Jika Anda menggambarkan potensi gangguan yang disebabkan oleh larangan luas terhadap wanita trans dalam olahraga, atau inklusi penuh mereka, Anda akan menemukan gejolak emosional yang terbatas namun akut dalam kasus yang terakhir atas nama beberapa wanita profesional dalam olahraga yang merasa sulit dilakukan oleh. Namun, potensi kerusakan yang ditimbulkan jika larangan World Rugby merembes ke olahraga lain akan membentuk lintasan bahaya yang panjang dan miring ke atas yang dapat menjangkau orang trans di mana-mana.

Dalam lingkungan di mana kelompok-kelompok hak asasi manusia mencoba untuk memperluas jumlah ruang yang diterima oleh orang-orang transgender, lembaga-lembaga yang membatalkan akses yang telah diberikan memberi kesan bahwa kemajuan mengalir dua arah. Hal ini berpotensi menambah bahan bakar ke api kefanatikan konservatif yang berusaha untuk membuat masyarakat mundur ke dalam pemolisian gender yang ketat.

Selain itu, gagasan bahwa perempuan dan anak perempuan memiliki keuntungan karena identitas trans mereka mengabaikan kondisi kehidupan mereka yang sebenarnya. Kenyataannya, perempuan dan anak perempuan transgender menghadapi tingkat diskriminasi dan kekerasan yang mengerikan yang seringkali membuat mereka sulit untuk tetap bersekolah – menurut sebuah siswa trans di sekolah menengah AS, jumlah yang tidak proporsional terpaksa putus karena pelecehan.

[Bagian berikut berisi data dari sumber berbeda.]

(* ===== verification/Ssl.v ===== *)
(** * SSL sessions (ssl.c)

    The decisions that ssl.c makes itself: the verification callback and the revocation lists,
    the verification mode of a session, the cache of the trusted authorities, the text of an
    error, and the BIO that lets OpenSSL work over a stream.  Certificates, revocation lists
    and their signatures are those of OpenSSL ([X509Ops]). *)

From S2P Require Import Prelude CLib Process StreamApi.
From stdpp Require Import gmap.
Open Scope Z_scope.

(** ** Certificates *)

(** What the code asks OpenSSL about a certificate and a revocation list; names are texts, keys
    and serial numbers are numbers. *)
Class X509Ops (X509 X509_CRL : Type) := {
  X509_get_subject_name : X509 → list Z;
  X509_get_issuer_name : X509 → list Z;
  X509_get_serialNumber : X509 → Z;
  X509_get_pubkey : X509 → Z;
  X509_CRL_verify : X509_CRL → Z → Z;
  X509_cmp_nextUpdate : X509_CRL → Z → Z;
  X509_CRL_get_REVOKED : X509_CRL → list Z
}.

Definition Z_SSL_VERIFY_NONE : Z := 0.
Definition Z_SSL_VERIFY_OPTIONAL : Z := 1.
Definition Z_SSL_VERIFY_REQUIRED_UNTRUSTED : Z := 2.
Definition Z_SSL_VERIFY_REQUIRED_TRUSTED : Z := 3.

Definition X509_V_OK : Z := 0.
Definition X509_V_ERR_UNABLE_TO_GET_ISSUER_CERT : Z := 2.
Definition X509_V_ERR_CRL_SIGNATURE_FAILURE : Z := 8.
Definition X509_V_ERR_CERT_HAS_EXPIRED : Z := 10.
Definition X509_V_ERR_CRL_HAS_EXPIRED : Z := 12.
Definition X509_V_ERR_ERROR_IN_CRL_NEXT_UPDATE_FIELD : Z := 16.
Definition X509_V_ERR_DEPTH_ZERO_SELF_SIGNED_CERT : Z := 18.
Definition X509_V_ERR_SELF_SIGNED_CERT_IN_CHAIN : Z := 19.
Definition X509_V_ERR_UNABLE_TO_GET_ISSUER_CERT_LOCALLY : Z := 20.
Definition X509_V_ERR_UNABLE_TO_VERIFY_LEAF_SIGNATURE : Z := 21.
Definition X509_V_ERR_CERT_UNTRUSTED : Z := 27.

Section verify.
Context {X509 X509_CRL : Type} `{!X509Ops X509 X509_CRL}.

(** The list of a name in the store, which X509_STORE_get_by_subject finds. *)
Definition X509_STORE : Type := list Z → option X509_CRL.

Record ZSSLSession := mkSession {
  ref_cnt : Z;
  verify_type : Z;
  verify_depth : Z;
  crl_store : option X509_STORE
}.

(** The list that the authority [xs] has issued: the error for which it is refused. *)
Definition check_own_crl (now : Z) (xs : X509) (store : X509_STORE) : option Z :=
  match store (X509_get_subject_name xs) with
  | None => None
  | Some crl =>
      if decide (X509_CRL_verify crl (X509_get_pubkey xs) ≤ 0) then Some X509_V_ERR_CRL_SIGNATURE_FAILURE
      else
        let i := X509_cmp_nextUpdate crl now in
        if decide (i = 0) then Some X509_V_ERR_ERROR_IN_CRL_NEXT_UPDATE_FIELD
        else if decide (i < 0) then Some X509_V_ERR_CRL_HAS_EXPIRED
        else None
  end.

(** The loop over the entries of a list. *)
Fixpoint revoked_loop (serial : Z) (l : list Z) : bool :=
  match l with
  | [] => false
  | r :: l => if decide (r = serial) then true else revoked_loop serial l
  end.

(** The verdict and the error that is set in the context. *)
Definition z_ssl_verify_crl (now : Z) (ok : bool) (xs : X509) (errnum : Z) (store : X509_STORE) : bool * Z :=
  match check_own_crl now xs store with
  | Some e => (false, e)
  | None =>
      match store (X509_get_issuer_name xs) with
      | None => (ok, errnum)
      | Some crl => if revoked_loop (X509_get_serialNumber xs) (X509_CRL_get_REVOKED crl) then (false, errnum) else (ok, errnum)
      end
  end.

Definition untrusted_error (errnum : Z) : bool :=
  (errnum =? X509_V_ERR_DEPTH_ZERO_SELF_SIGNED_CERT) || (errnum =? X509_V_ERR_SELF_SIGNED_CERT_IN_CHAIN) ||
  (errnum =? X509_V_ERR_UNABLE_TO_GET_ISSUER_CERT_LOCALLY) || (errnum =? X509_V_ERR_UNABLE_TO_GET_ISSUER_CERT) ||
  (errnum =? X509_V_ERR_CERT_UNTRUSTED) || (errnum =? X509_V_ERR_UNABLE_TO_VERIFY_LEAF_SIGNATURE).

Definition z_ssl_verify_callback (now : Z) (self : ZSSLSession) (ok : bool) (xs : X509) (errnum errdepth : Z) : bool :=
  let forced_ok :=
    ((verify_type self =? Z_SSL_VERIFY_REQUIRED_UNTRUSTED) || (verify_type self =? Z_SSL_VERIFY_OPTIONAL)) && untrusted_error errnum in
  let ok := ok || forced_ok in
  let ok := match crl_store self with
            | Some store => if ok then (z_ssl_verify_crl now ok xs errnum store).1 else ok
            | None => ok
            end in
  let ok := if ok && negb (verify_depth self =? -1) && (verify_depth self <? errdepth) then false else ok in
  ok || forced_ok.

(** ** Sessions *)
Definition SSL_VERIFY_PEER : Z := 1.
Definition SSL_VERIFY_FAIL_IF_NO_PEER_CERT : Z := 2.

Definition verify_mode (verify_type : Z) : Z :=
  let mode := if (verify_type =? Z_SSL_VERIFY_OPTIONAL) || (verify_type =? Z_SSL_VERIFY_REQUIRED_UNTRUSTED) then SSL_VERIFY_PEER else 0 in
  if verify_type =? Z_SSL_VERIFY_REQUIRED_TRUSTED then Z.lor SSL_VERIFY_PEER SSL_VERIFY_FAIL_IF_NO_PEER_CERT else mode.

(** The session, and the mode that SSL_set_verify gets, if it is called. *)
Definition z_ssl_session_new_from_context (depth type : Z) (store : option X509_STORE) : ZSSLSession * option Z :=
  (mkSession 1 type depth store, if decide (verify_mode type ≠ 0) then Some (verify_mode type) else None).

Definition z_ssl_session_ref (self : ZSSLSession) : ZSSLSession :=
  mkSession (u32 (ref_cnt self + 1)) (verify_type self) (verify_depth self) (crl_store self).

(** [None]: the session was freed. *)
Definition z_ssl_session_unref (self : ZSSLSession) : option ZSSLSession :=
  let n := u32 (ref_cnt self - 1) in
  if decide (n = 0) then None else Some (mkSession n (verify_type self) (verify_depth self) (crl_store self)).
End verify.
Arguments X509_STORE : clear implicits.
Arguments ZSSLSession : clear implicits.

(** ** The cache of trusted authorities

    A directory has a time of modification and files with names of authorities. *)
Record directory := mkDir { st_mtime : Z; files : list (list Z) }.

(** [modtime] and [contents]. *)
Definition ZSSLCADirectory : Type := Z * list (list Z).
Abbreviation ca_cache := (gmap (list Z) ZSSLCADirectory).

(** A name is added when the stack does not hold it yet.  (In which order OpenSSL keeps the names of a
    stack that is searched is up to OpenSSL.) *)
Fixpoint add_names (contents ca_file : list (list Z)) : list (list Z) :=
  match ca_file with
  | [] => contents
  | n :: ca_file => add_names (if decide (n ∈ contents) then contents else contents ++ [n]) ca_file
  end.

Section ca_list.
(** SSL_load_client_CA_file; [None] when it cannot be read. *)
Context (SSL_load_client_CA_file : list Z → option (list (list Z))).

Fixpoint load_files (ca_path : list Z) (contents : list (list Z)) (names : list (list Z)) : list (list Z) :=
  match names with
  | [] => contents
  | direntname :: names =>
      let file_name := take 255 (ca_path ++ str "/" ++ direntname) in
      load_files ca_path (match SSL_load_client_CA_file file_name with Some ca_file => add_names contents ca_file | None => contents end) names
  end.

(** [stat]: the directory, which can be read unless [opened] is false.  The list that the
    context gets, if any; FALSE when there is none. *)
Definition z_ssl_set_trusted_ca_list (cache : ca_cache) (ca_path : list Z) (stat : option directory) (opened : bool)
    : option (list (list Z)) * ca_cache :=
  let hit := match cache !! ca_path, stat with Some (modtime, contents), Some d => if decide (modtime = st_mtime d) then Some contents else None | _, _ => None end in
  match hit with
  | Some contents => (Some contents, cache)
  | None =>
      let cache := delete ca_path cache in
      match stat with
      | None => (None, cache)
      | Some d =>
          let contents := if opened then load_files ca_path [] (files d) else [] in
          (Some contents, <[ca_path := (st_mtime d, contents)]> cache)
      end
  end.
End ca_list.

(** ** Setting up a session

    What OpenSSL holds in a context: the private key, the key that the certificate is for, the
    names that the peer is told, and the directory of the trusted authorities.  [None] stands
    for NULL. *)
Record SSL_CTX := mkCtx {
  ctx_key : option Z;
  ctx_cert : option Z;
  ctx_client_ca : option (list (list Z));
  ctx_verify_dir : option (list Z)
}.

Definition new_ctx : SSL_CTX := mkCtx None None None None.

(** What the system and OpenSSL answer: whether there is memory, the keys in files and texts
    (0 from OpenSSL is [None]), the rights to a directory, and what it holds. *)
Record ssl_env (X509_CRL : Type) := mkEnv {
  SSL_CTX_new : bool;
  SSL_new : bool;
  SSL_CTX_use_PrivateKey_file : list Z → option Z;
  SSL_CTX_use_certificate_file : option (list Z) → option Z;
  PEM_read_bio_RSAPrivateKey : list Z → option Z;
  PEM_read_bio_X509 : list Z → option Z;
  readable : list Z → bool;
  SSL_CTX_load_verify_locations : list Z → bool;
  z_ssl_crl_store_create : list Z → option (X509_STORE X509_CRL);
  load_client_CA_file : list Z → option (list (list Z));
  stat_dir : list Z → option directory;
  can_open : list Z → bool
}.
Arguments SSL_CTX_new {_}. Arguments SSL_new {_}. Arguments SSL_CTX_use_PrivateKey_file {_}. Arguments SSL_CTX_use_certificate_file {_}.
Arguments PEM_read_bio_RSAPrivateKey {_}. Arguments PEM_read_bio_X509 {_}. Arguments readable {_}. Arguments SSL_CTX_load_verify_locations {_}.
Arguments z_ssl_crl_store_create {_}. Arguments load_client_CA_file {_}. Arguments stat_dir {_}. Arguments can_open {_}.

Definition Z_SSL_MODE_CLIENT : Z := 0.
Definition Z_SSL_MODE_SERVER : Z := 1.

(** A pointer to a text that is there and not empty. *)
Definition given (s : option (list Z)) : option (list Z) := match s with Some (_ :: _) => s | _ => None end.

Section setup.
Context {X509_CRL : Type} (env : ssl_env X509_CRL).

Definition use_pair (ctx : SSL_CTX) (key cert : option Z) : option SSL_CTX :=
  match key, cert with
  | Some k, Some c => if decide (k = c) then Some (mkCtx key cert (ctx_client_ca ctx) (ctx_verify_dir ctx)) else None
  | _, _ => None
  end.

(** [None] is FALSE: the caller frees the context. *)
Definition z_ssl_load_privkey_and_cert (ctx : SSL_CTX) (key_file cert_file : option (list Z)) : option SSL_CTX :=
  match given key_file with
  | None => Some ctx
  | Some f => use_pair ctx (SSL_CTX_use_PrivateKey_file env f) (SSL_CTX_use_certificate_file env cert_file)
  end.

Definition z_ssl_set_privkey_and_cert (ctx : SSL_CTX) (key_pem cert_pem : option (list Z)) : outcome (option SSL_CTX) :=
  match given key_pem with
  | None => Done (Some ctx)
  | Some k =>
      match PEM_read_bio_RSAPrivateKey env k with
      | None => Done None
      | Some key =>
          match cert_pem with
          | None => Fault OutOfBounds
          | Some c => Done (use_pair ctx (Some key) (PEM_read_bio_X509 env c))
          end
      end
  end.

Definition tell_peer (mode : Z) (ca_dir : list Z) (ctx : SSL_CTX) (cache : ca_cache) : option SSL_CTX * ca_cache :=
  if decide (mode = Z_SSL_MODE_SERVER) then
    match z_ssl_set_trusted_ca_list (load_client_CA_file env) cache ca_dir (stat_dir env ca_dir) (can_open env ca_dir) with
    | (None, cache) => (None, cache)
    | (Some l, cache) => (Some (mkCtx (ctx_key ctx) (ctx_cert ctx) (Some l) (ctx_verify_dir ctx)), cache)
    end
  else (Some ctx, cache).

Definition z_ssl_load_ca_list (mode : Z) (ca_dir crl_dir : option (list Z)) (ctx : SSL_CTX) (cache : ca_cache)
    : option (SSL_CTX * option (X509_STORE X509_CRL)) * ca_cache :=
  match given ca_dir with
  | None => (Some (ctx, None), cache)
  | Some d =>
      let '(ctx, cache) := tell_peer mode d ctx cache in
      match ctx with
      | None => (None, cache)
      | Some ctx =>
          if negb (readable env d && SSL_CTX_load_verify_locations env d) then (None, cache)
          else
            let ctx := mkCtx (ctx_key ctx) (ctx_cert ctx) (ctx_client_ca ctx) (Some d) in
            match given crl_dir with
            | None => (Some (ctx, None), cache)
            | Some r => if readable env r then (Some (ctx, z_ssl_crl_store_create env r), cache) else (None, cache)
            end
      end
  end.

(** The context, the session and the mode for SSL_set_verify. *)
Definition ssl_session : Type := SSL_CTX * ZSSLSession X509_CRL * option Z.

Definition with_pair (mode : Z) (pair : option SSL_CTX) (ca_dir crl_dir : option (list Z)) (verify_depth verify_type : Z) (cache : ca_cache)
    : option ssl_session * ca_cache :=
  match pair with
  | None => (None, cache)
  | Some ctx =>
      match z_ssl_load_ca_list mode ca_dir crl_dir ctx cache with
      | (None, cache) => (None, cache)
      | (Some (ctx, store), cache) =>
          if SSL_new env then let '(self, m) := z_ssl_session_new_from_context verify_depth verify_type store in (Some (ctx, self, m), cache)
          else (None, cache)
      end
  end.

Definition z_ssl_session_new (mode : Z) (key_file cert_file ca_dir crl_dir : option (list Z)) (verify_depth verify_type : Z) (cache : ca_cache)
    : option ssl_session * ca_cache :=
  if SSL_CTX_new env then with_pair mode (z_ssl_load_privkey_and_cert new_ctx key_file cert_file) ca_dir crl_dir verify_depth verify_type cache
  else (None, cache).

Definition z_ssl_session_new_inline (mode : Z) (key_pem cert_pem ca_dir crl_dir : option (list Z)) (verify_depth verify_type : Z) (cache : ca_cache)
    : outcome (option ssl_session * ca_cache) :=
  if SSL_CTX_new env then
    pair ← z_ssl_set_privkey_and_cert new_ctx key_pem cert_pem;
    Done (with_pair mode pair ca_dir crl_dir verify_depth verify_type cache)
  else Done (None, cache).
End setup.

(** ** The text of an error

    [errors] is the queue of the thread, the oldest first. *)
Fixpoint error_loop (errors : list Z) (e count : Z) : Z * Z :=
  match errors with
  | [] => (e, count + 1)
  | new_error :: errors => if decide (new_error = 0) then (e, count + 1) else error_loop errors new_error (count + 1)
  end.

(** The error that is reported, and the number of suppressed ones that is printed, when it is
    not 0. *)
Definition z_ssl_get_error_str (errors : list Z) : Z * option Z :=
  let '(e, count) := error_loop errors 0 (-1) in (e, if decide (count = 0) then None else Some count).

(** ** The BIO over a stream *)
Inductive retry := NoRetry | RetryRead | RetryWrite.

Section bio.
Context {C E : Type} `{!ZStreamOps C} `{!ZStreamWriteOps C E}.

Definition z_stream_bio_write (c : C) (buf : list Z) : Z * retry * C :=
  let '(ret, n, _, c) := child_write c buf in
  match ret with
  | G_IO_STATUS_AGAIN => (-1, RetryWrite, c)
  | G_IO_STATUS_NORMAL => (s32 n, NoRetry, c)
  | _ => (-1, NoRetry, c)
  end.

Definition z_stream_bio_read (c : C) (timeout buflen : Z) : Z * list Z * retry * C :=
  let '(ret, l, c) := child_read c timeout buflen in
  match ret with
  | G_IO_STATUS_AGAIN => (-1, [], RetryRead, c)
  | G_IO_STATUS_EOF => (0, [], NoRetry, c)
  | G_IO_STATUS_NORMAL => (s32 (zlen l), l, NoRetry, c)
  | _ => (-1, [], NoRetry, c)
  end.

Definition z_stream_bio_puts (c : C) (str : list Z) : Z * retry * C := z_stream_bio_write c str.
End bio.

Definition BIO_CTRL_GET_CLOSE : Z := 8.
Definition BIO_CTRL_SET_CLOSE : Z := 9.
Definition BIO_CTRL_FLUSH : Z := 11.
Definition BIO_CTRL_DUP : Z := 12.

(** The answer and the flag [shutdown]. *)
Definition z_stream_bio_ctrl (shutdown cmd num : Z) : Z * Z :=
  if decide (cmd = BIO_CTRL_GET_CLOSE) then (shutdown, shutdown)
  else if decide (cmd = BIO_CTRL_SET_CLOSE) then (1, s32 num)
  else if decide (cmd = BIO_CTRL_DUP ∨ cmd = BIO_CTRL_FLUSH) then (1, shutdown)
  else (0, shutdown).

Mengingat bahwa kecenderungan kita terhadap olahraga sering dimulai melalui program sekolah, nilai mempromosikan penerimaan dan inklusivitas melalui program-program ini, dan memberikan ruang yang aman bagi perempuan trans, tidak dapat dilebih-lebihkan.

Kedua jalur aksi tersebut berpotensi 'lereng licin', dengan satu skenario terburuk mengarah pada dominasi penuh atlet trans dalam olahraga wanita, dan yang lainnya mengarah pada representasi yang lebih sedikit dan diskriminasi yang lebih besar terhadap orang trans di mana-mana. Dan, sampai salah satu skenario berjalan, sulit untuk mengatakan dengan pasti apa yang dimaksud dengan keadilan.

Namun, jika Anda bertanya kepada saya, saya pikir lebih aman untuk berasumsi bahwa atlet trans tidak akan menyalahgunakan kekuatan mereka untuk bersaing dalam olahraga wanita jika itu diberikan kepada mereka dengan mudah seperti bajingan dogmatis akan menggunakan larangan langsung untuk membenarkan retorika kebencian.